▸ **The task**
Please return the lines below verbatim, beginning at the one that has "spec ← of_option (get_spec name)" and stopping after the one that has "id ← new_uuid;", and add no other lines.

▸ **The records**
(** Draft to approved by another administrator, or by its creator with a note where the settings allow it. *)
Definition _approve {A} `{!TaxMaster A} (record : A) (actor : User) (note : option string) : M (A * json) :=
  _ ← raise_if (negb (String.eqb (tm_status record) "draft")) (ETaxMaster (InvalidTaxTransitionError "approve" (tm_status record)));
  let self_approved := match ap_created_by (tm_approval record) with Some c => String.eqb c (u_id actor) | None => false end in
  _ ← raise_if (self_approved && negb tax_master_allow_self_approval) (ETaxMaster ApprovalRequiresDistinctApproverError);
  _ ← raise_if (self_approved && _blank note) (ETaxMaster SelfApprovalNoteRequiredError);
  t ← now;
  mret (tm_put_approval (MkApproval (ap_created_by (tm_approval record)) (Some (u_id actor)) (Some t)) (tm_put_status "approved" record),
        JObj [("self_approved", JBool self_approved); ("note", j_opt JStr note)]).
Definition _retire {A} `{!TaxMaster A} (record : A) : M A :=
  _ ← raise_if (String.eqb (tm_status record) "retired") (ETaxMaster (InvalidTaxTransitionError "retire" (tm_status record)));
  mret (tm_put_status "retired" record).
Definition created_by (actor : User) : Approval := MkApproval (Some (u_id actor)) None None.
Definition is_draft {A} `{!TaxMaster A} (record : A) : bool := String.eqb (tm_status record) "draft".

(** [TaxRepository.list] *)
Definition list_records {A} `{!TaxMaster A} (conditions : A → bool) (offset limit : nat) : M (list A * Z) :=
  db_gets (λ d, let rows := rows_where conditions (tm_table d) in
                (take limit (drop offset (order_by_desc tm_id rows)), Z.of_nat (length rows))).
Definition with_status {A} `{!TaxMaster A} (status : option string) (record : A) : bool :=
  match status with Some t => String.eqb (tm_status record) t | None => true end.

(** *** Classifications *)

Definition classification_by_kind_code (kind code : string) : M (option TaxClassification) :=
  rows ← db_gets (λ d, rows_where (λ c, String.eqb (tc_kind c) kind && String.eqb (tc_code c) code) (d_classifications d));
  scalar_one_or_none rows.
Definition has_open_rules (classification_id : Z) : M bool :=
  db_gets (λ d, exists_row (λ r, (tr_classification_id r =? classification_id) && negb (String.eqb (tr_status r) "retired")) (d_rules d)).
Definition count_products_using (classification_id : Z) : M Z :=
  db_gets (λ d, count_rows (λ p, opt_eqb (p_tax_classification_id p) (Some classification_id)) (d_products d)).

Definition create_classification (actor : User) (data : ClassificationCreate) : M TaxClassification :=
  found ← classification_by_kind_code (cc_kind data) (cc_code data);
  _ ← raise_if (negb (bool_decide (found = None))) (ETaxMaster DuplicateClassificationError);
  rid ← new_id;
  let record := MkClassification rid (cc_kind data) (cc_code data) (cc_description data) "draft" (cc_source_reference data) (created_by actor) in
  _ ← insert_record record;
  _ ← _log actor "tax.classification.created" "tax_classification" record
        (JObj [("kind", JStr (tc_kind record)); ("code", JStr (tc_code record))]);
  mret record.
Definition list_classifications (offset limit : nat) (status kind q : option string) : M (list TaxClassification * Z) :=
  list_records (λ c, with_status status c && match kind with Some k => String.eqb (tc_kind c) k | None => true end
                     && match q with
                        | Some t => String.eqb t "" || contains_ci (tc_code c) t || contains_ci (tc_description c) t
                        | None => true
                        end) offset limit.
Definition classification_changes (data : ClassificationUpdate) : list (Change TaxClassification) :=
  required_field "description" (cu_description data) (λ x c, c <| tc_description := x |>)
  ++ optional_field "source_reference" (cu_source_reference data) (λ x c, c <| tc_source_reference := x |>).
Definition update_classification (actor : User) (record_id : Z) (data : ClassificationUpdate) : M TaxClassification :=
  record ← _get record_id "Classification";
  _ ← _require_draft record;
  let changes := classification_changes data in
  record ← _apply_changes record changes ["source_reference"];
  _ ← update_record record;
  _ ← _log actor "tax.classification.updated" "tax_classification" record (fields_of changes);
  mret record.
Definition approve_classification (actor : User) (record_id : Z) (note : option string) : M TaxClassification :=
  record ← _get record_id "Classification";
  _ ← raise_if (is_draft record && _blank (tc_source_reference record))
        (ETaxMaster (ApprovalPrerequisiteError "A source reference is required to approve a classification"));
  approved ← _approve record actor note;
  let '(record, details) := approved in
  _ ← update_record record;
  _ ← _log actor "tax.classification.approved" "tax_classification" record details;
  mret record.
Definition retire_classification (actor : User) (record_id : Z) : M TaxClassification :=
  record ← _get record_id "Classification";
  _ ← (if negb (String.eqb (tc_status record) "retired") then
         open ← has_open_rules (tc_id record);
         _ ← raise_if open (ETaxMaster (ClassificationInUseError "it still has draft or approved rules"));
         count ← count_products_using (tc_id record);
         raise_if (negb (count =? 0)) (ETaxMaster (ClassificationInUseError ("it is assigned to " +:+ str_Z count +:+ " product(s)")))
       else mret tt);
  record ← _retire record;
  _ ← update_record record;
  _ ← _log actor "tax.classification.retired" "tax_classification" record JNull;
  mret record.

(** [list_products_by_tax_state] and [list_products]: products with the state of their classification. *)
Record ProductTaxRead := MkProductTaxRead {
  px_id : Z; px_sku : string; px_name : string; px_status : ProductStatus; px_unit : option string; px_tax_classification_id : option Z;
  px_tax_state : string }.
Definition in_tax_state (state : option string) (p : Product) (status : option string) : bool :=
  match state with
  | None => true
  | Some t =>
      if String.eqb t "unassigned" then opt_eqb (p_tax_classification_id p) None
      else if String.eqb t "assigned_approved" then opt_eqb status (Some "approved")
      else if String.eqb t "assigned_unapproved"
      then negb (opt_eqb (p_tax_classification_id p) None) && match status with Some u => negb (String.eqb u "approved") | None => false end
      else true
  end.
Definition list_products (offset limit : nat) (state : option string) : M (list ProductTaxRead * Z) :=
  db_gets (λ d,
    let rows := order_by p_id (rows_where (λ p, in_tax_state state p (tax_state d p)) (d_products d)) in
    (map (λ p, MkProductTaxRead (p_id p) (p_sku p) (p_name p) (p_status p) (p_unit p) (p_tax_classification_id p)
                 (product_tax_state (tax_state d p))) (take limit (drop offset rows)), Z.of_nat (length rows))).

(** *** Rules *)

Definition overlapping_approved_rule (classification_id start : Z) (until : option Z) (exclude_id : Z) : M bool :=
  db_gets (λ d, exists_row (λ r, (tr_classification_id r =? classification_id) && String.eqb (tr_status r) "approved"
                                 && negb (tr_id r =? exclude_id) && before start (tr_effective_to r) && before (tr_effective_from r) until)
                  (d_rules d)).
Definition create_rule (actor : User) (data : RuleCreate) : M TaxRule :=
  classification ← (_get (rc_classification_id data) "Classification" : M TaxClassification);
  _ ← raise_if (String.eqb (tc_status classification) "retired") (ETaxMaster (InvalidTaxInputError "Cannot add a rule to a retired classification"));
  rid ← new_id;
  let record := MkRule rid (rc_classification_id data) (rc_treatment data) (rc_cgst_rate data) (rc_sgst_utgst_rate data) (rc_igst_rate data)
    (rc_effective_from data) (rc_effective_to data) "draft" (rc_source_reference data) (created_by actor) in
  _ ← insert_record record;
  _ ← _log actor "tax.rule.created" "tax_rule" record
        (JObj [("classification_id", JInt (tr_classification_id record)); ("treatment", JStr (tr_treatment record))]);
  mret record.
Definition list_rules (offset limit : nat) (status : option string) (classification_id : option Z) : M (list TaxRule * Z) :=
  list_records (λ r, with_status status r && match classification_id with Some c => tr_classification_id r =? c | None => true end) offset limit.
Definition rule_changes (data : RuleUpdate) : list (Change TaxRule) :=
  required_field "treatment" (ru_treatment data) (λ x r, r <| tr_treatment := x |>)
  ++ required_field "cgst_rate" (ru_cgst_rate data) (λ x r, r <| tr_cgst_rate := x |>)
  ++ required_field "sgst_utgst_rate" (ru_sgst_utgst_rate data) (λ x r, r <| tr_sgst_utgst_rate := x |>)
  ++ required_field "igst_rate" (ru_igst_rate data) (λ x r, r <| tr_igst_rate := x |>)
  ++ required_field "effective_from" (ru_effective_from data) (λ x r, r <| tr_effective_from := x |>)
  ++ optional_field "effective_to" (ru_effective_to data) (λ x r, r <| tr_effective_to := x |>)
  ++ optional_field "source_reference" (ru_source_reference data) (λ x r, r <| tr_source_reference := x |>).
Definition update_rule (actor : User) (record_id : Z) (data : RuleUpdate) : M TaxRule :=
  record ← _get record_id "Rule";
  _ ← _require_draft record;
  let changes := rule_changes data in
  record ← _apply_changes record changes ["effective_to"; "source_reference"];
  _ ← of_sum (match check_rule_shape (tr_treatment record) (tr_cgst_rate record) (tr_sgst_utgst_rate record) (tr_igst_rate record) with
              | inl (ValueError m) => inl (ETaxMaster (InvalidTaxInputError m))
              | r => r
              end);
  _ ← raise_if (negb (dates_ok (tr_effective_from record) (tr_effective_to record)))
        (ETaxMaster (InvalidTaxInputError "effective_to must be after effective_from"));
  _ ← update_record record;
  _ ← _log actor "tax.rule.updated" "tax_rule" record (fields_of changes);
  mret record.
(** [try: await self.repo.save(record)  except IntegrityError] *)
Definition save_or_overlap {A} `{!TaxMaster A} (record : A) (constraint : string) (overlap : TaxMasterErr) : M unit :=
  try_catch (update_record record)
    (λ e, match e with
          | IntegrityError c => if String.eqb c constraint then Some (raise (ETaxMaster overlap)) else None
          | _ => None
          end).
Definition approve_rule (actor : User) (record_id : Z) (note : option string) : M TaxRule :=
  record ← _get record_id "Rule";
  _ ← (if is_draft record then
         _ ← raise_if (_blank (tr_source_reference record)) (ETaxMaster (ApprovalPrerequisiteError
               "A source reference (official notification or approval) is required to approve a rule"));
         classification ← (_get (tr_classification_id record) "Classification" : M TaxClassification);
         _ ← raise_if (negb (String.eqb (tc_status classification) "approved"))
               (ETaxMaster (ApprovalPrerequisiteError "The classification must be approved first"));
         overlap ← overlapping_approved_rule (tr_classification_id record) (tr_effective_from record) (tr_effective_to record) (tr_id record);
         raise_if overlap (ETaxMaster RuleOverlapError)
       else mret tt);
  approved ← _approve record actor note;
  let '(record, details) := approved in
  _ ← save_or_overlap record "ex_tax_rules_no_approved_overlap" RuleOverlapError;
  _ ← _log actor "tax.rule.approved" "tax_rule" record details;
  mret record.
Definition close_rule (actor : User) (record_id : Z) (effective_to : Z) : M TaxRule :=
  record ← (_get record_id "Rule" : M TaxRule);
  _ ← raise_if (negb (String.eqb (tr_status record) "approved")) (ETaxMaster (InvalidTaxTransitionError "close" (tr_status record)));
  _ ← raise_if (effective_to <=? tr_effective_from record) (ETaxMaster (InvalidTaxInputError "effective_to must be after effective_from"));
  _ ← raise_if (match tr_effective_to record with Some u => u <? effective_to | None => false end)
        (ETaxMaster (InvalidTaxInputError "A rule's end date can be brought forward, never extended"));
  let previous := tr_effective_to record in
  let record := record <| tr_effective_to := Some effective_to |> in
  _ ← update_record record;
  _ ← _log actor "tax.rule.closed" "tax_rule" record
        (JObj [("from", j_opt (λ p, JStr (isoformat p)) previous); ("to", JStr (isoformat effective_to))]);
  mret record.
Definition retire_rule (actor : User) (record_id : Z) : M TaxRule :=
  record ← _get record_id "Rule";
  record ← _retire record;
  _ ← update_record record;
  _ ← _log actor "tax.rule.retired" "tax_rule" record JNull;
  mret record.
==
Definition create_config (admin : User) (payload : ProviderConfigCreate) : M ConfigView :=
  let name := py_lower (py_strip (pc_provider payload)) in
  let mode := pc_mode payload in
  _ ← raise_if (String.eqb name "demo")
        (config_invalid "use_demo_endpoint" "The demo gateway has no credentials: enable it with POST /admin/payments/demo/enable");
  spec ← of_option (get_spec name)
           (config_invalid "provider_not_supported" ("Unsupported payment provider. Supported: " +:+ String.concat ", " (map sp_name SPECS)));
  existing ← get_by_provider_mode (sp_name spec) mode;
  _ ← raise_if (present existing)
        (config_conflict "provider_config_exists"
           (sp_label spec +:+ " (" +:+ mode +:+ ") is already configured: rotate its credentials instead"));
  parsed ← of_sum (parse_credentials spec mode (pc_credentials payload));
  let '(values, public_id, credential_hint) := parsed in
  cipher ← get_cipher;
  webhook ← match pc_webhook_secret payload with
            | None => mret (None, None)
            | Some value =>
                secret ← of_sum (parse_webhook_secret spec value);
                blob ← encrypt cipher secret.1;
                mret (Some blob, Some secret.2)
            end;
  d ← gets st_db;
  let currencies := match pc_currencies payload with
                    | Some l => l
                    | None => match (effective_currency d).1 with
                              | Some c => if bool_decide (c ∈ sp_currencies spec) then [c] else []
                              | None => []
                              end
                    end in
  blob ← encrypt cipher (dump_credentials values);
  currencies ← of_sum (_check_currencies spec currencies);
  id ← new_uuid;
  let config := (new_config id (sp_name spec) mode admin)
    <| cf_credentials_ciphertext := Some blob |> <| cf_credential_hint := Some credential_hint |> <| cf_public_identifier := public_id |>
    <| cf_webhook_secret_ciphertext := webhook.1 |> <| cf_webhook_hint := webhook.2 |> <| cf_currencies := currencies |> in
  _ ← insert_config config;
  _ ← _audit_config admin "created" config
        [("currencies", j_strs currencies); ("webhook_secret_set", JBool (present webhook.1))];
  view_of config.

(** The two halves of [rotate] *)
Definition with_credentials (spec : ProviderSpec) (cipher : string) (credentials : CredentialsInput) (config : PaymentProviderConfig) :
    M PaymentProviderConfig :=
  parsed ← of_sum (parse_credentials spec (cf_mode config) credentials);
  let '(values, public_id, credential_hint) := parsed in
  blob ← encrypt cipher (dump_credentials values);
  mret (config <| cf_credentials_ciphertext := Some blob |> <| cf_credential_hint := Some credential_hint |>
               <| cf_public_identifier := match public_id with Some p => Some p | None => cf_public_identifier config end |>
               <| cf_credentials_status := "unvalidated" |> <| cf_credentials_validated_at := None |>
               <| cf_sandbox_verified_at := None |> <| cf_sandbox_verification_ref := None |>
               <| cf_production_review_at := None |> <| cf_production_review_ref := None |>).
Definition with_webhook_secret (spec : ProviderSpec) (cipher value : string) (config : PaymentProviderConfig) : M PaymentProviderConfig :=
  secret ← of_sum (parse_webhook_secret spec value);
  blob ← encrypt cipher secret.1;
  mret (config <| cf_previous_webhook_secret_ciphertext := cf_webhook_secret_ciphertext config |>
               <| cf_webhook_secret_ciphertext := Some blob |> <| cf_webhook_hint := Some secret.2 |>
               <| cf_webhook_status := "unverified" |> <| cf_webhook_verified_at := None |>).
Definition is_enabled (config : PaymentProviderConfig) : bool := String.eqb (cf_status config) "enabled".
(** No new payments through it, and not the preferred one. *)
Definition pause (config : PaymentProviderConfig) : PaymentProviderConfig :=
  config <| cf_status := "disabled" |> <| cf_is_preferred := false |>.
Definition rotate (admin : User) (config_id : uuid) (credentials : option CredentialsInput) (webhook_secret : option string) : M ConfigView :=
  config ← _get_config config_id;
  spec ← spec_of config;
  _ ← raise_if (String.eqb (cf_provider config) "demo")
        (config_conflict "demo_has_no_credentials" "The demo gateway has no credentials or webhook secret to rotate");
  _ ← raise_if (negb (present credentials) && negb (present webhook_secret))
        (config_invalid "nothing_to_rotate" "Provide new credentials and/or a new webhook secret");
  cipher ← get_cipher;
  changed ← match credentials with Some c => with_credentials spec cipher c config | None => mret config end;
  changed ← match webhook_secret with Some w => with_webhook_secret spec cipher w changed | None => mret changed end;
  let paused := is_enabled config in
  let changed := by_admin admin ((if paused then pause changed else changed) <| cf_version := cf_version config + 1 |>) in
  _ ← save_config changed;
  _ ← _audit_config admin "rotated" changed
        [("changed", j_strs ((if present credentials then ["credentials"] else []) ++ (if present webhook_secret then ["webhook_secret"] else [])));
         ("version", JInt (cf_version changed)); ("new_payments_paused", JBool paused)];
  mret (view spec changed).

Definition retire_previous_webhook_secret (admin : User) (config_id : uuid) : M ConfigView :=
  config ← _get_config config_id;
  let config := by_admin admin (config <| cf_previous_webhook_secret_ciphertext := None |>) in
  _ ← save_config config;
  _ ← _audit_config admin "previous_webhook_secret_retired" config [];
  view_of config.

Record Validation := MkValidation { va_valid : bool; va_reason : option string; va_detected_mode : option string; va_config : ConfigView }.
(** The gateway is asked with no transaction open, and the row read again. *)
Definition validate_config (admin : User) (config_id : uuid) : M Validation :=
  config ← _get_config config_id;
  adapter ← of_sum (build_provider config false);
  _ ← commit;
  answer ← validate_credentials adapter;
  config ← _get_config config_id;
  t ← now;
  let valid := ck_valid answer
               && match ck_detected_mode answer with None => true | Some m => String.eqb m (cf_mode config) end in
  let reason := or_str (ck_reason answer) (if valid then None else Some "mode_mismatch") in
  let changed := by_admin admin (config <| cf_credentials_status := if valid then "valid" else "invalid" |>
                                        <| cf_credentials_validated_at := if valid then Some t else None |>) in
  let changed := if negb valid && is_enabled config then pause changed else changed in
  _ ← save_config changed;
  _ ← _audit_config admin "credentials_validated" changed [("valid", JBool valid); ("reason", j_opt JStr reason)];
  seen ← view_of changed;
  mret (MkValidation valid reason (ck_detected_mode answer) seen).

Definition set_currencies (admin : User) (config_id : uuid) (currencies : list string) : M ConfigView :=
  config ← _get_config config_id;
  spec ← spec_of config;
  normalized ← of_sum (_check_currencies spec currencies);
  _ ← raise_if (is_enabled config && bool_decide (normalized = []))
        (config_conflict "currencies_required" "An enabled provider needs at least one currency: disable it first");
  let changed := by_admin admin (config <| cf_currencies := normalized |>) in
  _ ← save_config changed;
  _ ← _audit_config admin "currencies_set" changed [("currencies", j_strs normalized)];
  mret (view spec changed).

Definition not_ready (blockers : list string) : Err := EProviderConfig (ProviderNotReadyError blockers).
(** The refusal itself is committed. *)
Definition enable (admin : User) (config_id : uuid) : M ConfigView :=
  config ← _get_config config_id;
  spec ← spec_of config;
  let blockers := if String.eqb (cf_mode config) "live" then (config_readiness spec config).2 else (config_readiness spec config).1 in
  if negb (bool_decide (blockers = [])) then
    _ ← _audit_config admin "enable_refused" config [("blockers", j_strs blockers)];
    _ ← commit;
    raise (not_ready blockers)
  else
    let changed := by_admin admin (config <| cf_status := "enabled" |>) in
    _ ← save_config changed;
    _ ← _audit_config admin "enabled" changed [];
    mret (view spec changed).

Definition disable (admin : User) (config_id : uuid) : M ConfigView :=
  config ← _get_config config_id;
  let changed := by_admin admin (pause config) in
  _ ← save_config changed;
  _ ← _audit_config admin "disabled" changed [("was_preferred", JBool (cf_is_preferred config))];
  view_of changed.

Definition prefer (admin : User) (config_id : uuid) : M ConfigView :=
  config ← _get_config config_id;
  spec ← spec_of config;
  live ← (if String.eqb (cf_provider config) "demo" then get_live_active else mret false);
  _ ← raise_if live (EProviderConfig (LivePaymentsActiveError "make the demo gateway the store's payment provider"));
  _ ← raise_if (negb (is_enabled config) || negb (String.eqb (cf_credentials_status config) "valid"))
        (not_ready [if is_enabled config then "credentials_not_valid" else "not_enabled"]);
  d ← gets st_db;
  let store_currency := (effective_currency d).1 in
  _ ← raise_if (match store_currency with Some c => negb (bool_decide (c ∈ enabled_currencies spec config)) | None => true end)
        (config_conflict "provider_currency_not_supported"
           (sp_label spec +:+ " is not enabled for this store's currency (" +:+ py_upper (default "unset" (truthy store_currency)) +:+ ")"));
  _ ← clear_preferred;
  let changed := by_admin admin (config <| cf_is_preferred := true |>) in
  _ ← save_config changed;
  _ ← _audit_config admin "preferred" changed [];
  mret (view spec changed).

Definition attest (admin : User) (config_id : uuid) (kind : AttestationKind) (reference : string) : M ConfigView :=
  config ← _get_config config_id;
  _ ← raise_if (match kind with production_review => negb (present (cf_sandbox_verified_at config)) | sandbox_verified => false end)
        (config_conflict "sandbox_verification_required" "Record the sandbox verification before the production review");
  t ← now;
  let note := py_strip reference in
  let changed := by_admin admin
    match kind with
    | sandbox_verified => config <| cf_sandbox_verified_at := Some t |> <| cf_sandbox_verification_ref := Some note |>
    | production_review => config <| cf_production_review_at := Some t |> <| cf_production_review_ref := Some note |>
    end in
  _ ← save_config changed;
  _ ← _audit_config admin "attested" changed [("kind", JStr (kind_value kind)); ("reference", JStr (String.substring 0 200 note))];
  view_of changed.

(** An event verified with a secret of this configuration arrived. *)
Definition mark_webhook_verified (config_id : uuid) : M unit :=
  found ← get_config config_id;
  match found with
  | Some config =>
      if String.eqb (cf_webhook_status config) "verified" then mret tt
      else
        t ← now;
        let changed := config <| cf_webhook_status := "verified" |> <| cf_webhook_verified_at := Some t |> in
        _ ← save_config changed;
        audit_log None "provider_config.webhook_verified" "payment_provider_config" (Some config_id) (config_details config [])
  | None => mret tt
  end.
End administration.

▸ **Response to this task**
  spec ← of_option (get_spec name)
           (config_invalid "provider_not_supported" ("Unsupported payment provider. Supported: " +:+ String.concat ", " (map sp_name SPECS)));
  existing ← get_by_provider_mode (sp_name spec) mode;
  _ ← raise_if (present existing)
        (config_conflict "provider_config_exists"
           (sp_label spec +:+ " (" +:+ mode +:+ ") is already configured: rotate its credentials instead"));
  parsed ← of_sum (parse_credentials spec mode (pc_credentials payload));
  let '(values, public_id, credential_hint) := parsed in
  cipher ← get_cipher;
  webhook ← match pc_webhook_secret payload with
            | None => mret (None, None)
            | Some value =>
                secret ← of_sum (parse_webhook_secret spec value);
                blob ← encrypt cipher secret.1;
                mret (Some blob, Some secret.2)
            end;
  d ← gets st_db;
  let currencies := match pc_currencies payload with
                    | Some l => l
                    | None => match (effective_currency d).1 with
                              | Some c => if bool_decide (c ∈ sp_currencies spec) then [c] else []
                              | None => []
                              end
                    end in
  blob ← encrypt cipher (dump_credentials values);
  currencies ← of_sum (_check_currencies spec currencies);
  id ← new_uuid;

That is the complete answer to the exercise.